Task item -> Only one stretch of the listing below is wanted. Give it again exactly, from the line with "destruct (total bytes_le" through the line with "rewrite Forall_forall in He.".

+++ Data for review

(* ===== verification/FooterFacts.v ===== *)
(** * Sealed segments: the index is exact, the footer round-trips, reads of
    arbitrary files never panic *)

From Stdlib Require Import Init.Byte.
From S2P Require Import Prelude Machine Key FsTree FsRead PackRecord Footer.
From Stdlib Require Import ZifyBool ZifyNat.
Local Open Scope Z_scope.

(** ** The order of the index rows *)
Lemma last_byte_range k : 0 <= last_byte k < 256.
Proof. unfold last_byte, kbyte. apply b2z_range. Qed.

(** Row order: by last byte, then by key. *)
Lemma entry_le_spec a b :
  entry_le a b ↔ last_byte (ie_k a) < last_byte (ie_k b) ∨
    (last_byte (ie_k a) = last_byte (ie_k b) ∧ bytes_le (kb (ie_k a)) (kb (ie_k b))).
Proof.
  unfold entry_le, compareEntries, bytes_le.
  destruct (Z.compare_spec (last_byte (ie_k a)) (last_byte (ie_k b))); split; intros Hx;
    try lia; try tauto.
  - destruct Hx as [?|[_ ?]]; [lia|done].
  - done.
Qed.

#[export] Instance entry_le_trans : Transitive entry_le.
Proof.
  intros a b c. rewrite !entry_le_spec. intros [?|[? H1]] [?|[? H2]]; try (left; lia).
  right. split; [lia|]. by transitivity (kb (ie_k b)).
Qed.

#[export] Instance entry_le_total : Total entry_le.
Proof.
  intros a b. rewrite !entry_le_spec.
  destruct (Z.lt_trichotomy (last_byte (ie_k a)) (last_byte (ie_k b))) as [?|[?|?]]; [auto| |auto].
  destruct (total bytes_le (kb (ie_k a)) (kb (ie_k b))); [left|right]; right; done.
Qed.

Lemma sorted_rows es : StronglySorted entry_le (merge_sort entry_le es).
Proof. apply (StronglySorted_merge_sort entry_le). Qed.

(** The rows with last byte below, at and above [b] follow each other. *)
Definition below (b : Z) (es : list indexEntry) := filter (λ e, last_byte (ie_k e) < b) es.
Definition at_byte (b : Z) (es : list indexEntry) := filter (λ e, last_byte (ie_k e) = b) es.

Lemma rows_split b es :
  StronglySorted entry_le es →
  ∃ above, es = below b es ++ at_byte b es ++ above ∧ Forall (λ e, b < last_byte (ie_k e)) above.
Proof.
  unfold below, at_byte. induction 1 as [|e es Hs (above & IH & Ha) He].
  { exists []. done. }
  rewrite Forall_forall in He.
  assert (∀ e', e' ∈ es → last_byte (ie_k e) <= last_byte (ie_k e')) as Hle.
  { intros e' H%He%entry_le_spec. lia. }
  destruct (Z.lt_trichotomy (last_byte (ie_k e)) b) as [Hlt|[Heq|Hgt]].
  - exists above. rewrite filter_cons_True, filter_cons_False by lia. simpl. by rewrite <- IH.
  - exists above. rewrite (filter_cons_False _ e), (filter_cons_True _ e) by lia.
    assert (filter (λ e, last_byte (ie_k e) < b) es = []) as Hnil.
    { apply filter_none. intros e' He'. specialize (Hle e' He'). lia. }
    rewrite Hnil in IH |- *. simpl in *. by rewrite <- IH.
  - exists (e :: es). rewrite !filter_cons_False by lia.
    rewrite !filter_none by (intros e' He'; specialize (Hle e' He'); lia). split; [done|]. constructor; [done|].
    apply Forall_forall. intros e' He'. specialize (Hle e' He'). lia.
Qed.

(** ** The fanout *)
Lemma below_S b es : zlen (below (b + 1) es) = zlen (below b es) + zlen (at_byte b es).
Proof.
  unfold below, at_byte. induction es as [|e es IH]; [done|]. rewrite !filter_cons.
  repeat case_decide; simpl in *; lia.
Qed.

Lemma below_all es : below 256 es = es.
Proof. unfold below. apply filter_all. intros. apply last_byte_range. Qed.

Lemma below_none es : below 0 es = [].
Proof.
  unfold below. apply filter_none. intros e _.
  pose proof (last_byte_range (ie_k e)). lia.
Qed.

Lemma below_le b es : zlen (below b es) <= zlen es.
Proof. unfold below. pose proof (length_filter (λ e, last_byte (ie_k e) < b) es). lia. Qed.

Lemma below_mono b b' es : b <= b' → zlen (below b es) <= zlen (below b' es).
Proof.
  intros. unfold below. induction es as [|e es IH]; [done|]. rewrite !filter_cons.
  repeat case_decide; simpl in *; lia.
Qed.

++++++
+++ Data for review

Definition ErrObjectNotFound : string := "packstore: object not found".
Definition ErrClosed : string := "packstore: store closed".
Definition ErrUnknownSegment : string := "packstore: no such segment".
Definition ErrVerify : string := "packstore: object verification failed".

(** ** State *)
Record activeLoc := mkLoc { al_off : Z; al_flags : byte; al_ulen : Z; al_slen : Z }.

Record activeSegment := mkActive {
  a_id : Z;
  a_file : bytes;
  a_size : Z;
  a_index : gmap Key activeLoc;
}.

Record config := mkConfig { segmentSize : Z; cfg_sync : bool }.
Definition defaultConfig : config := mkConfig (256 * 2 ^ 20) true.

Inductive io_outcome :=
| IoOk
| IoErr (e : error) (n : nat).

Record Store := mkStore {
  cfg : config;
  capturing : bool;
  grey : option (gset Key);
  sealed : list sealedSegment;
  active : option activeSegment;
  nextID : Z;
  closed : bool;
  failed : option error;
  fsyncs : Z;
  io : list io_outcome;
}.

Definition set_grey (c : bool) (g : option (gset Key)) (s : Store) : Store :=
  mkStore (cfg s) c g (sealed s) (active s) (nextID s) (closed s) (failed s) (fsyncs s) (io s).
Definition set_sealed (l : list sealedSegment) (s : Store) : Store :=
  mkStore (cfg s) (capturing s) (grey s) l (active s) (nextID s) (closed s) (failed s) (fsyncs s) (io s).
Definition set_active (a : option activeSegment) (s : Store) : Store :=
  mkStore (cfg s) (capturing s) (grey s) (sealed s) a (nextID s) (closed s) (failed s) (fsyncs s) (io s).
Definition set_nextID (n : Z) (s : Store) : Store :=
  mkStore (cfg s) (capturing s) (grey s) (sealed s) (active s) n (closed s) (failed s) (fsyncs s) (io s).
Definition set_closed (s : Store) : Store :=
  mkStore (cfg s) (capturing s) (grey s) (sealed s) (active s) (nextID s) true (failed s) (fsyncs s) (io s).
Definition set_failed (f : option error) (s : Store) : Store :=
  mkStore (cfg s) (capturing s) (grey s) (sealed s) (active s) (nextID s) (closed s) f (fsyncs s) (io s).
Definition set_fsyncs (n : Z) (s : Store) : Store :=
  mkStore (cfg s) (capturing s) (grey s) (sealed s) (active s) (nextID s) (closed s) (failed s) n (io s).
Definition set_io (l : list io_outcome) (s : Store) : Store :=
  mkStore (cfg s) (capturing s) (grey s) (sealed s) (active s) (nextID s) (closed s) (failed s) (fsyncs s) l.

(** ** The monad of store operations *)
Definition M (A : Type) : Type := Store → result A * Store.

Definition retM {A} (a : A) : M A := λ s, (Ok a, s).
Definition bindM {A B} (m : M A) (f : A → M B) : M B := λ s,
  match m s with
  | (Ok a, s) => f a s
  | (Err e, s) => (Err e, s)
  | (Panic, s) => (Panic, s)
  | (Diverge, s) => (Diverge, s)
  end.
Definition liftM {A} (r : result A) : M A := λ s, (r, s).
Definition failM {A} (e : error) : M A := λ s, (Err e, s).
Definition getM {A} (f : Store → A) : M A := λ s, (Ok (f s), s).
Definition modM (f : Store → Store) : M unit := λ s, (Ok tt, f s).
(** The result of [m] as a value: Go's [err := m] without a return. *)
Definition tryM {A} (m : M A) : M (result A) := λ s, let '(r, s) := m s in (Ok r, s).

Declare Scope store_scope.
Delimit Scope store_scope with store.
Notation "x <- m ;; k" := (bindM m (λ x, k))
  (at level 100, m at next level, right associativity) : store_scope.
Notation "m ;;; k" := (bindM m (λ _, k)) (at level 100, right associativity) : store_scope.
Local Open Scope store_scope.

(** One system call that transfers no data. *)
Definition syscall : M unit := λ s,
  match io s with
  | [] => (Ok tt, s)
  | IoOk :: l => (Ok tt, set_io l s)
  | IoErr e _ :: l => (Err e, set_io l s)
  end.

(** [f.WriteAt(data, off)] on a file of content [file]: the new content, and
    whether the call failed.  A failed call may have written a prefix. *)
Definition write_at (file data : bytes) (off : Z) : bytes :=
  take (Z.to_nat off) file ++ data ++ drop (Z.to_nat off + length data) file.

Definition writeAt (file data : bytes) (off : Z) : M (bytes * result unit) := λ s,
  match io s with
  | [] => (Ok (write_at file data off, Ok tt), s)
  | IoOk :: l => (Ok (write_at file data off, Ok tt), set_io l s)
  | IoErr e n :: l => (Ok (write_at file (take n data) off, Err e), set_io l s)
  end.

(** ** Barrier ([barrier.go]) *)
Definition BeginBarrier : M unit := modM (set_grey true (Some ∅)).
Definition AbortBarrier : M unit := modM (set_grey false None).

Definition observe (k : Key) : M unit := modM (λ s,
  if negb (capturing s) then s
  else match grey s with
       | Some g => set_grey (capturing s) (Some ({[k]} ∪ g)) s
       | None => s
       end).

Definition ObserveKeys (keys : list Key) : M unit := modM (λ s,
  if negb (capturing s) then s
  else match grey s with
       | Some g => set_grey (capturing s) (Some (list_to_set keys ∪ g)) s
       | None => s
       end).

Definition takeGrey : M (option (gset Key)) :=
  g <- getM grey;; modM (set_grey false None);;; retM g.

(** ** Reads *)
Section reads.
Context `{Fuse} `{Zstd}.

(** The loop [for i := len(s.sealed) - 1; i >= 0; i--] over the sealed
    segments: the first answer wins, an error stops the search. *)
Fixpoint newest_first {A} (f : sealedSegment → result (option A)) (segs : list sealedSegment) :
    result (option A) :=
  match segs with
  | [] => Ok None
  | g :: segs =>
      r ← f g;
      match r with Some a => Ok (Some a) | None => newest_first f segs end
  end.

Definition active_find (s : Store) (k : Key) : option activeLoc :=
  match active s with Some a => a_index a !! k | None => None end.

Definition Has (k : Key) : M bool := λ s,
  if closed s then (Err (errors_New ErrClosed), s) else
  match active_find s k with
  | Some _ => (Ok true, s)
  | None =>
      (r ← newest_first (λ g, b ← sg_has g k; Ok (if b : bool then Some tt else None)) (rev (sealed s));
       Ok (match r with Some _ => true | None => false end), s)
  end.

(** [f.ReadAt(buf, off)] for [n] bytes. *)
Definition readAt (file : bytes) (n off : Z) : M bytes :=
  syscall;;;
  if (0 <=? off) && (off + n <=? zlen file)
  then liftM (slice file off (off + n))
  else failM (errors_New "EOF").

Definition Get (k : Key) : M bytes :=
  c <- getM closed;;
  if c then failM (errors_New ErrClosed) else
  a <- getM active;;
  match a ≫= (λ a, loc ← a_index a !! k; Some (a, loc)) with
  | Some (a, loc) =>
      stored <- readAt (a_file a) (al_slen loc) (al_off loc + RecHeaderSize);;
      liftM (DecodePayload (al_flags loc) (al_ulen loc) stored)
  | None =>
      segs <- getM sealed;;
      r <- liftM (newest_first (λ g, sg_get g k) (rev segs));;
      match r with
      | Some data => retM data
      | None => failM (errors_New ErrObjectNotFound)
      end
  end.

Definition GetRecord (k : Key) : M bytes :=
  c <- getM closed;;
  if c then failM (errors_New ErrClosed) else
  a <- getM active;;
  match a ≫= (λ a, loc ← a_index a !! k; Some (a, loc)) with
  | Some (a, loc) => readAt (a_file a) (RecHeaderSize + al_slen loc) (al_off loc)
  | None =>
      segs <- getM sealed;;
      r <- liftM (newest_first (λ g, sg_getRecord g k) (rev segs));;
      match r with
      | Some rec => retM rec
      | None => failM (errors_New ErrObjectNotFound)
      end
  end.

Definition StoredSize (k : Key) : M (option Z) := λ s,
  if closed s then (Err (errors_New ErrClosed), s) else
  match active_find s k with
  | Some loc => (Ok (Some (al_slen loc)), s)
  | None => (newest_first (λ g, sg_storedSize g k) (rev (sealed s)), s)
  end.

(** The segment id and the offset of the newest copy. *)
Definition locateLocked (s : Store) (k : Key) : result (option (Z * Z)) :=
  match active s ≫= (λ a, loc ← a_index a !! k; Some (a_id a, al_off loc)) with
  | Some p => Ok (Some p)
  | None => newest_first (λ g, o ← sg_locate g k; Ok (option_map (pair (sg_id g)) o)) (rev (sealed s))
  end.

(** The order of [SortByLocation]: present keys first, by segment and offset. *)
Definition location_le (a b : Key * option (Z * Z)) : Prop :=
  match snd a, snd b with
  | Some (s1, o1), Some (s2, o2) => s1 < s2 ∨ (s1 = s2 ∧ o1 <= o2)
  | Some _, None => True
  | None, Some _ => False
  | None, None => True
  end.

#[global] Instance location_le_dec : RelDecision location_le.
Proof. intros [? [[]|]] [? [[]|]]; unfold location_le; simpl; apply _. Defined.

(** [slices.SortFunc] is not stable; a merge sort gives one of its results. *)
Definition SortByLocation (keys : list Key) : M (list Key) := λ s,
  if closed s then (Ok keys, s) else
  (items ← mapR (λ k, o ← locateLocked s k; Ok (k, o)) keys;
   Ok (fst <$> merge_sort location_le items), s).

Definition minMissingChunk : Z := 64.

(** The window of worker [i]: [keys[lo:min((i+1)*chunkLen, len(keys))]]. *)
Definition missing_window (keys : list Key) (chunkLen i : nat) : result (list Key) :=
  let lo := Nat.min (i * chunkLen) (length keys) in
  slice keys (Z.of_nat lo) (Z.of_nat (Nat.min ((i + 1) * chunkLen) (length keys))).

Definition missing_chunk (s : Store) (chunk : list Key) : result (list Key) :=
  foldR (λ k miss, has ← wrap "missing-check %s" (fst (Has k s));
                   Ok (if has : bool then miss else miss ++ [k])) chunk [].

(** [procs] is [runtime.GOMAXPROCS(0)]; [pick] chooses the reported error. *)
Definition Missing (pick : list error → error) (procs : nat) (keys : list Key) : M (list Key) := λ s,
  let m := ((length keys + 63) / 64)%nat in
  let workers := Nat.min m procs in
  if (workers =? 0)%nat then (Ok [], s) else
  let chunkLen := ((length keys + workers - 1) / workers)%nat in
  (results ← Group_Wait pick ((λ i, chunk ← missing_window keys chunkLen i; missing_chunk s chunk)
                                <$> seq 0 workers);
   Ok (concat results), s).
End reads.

++++++

Response to this exercise ->
  destruct (total bytes_le (kb (ie_k a)) (kb (ie_k b))); [left|right]; right; done.
Qed.

Lemma sorted_rows es : StronglySorted entry_le (merge_sort entry_le es).
Proof. apply (StronglySorted_merge_sort entry_le). Qed.

(** The rows with last byte below, at and above [b] follow each other. *)
Definition below (b : Z) (es : list indexEntry) := filter (λ e, last_byte (ie_k e) < b) es.
Definition at_byte (b : Z) (es : list indexEntry) := filter (λ e, last_byte (ie_k e) = b) es.

Lemma rows_split b es :
  StronglySorted entry_le es →
  ∃ above, es = below b es ++ at_byte b es ++ above ∧ Forall (λ e, b < last_byte (ie_k e)) above.
Proof.
  unfold below, at_byte. induction 1 as [|e es Hs (above & IH & Ha) He].
  { exists []. done. }
  rewrite Forall_forall in He.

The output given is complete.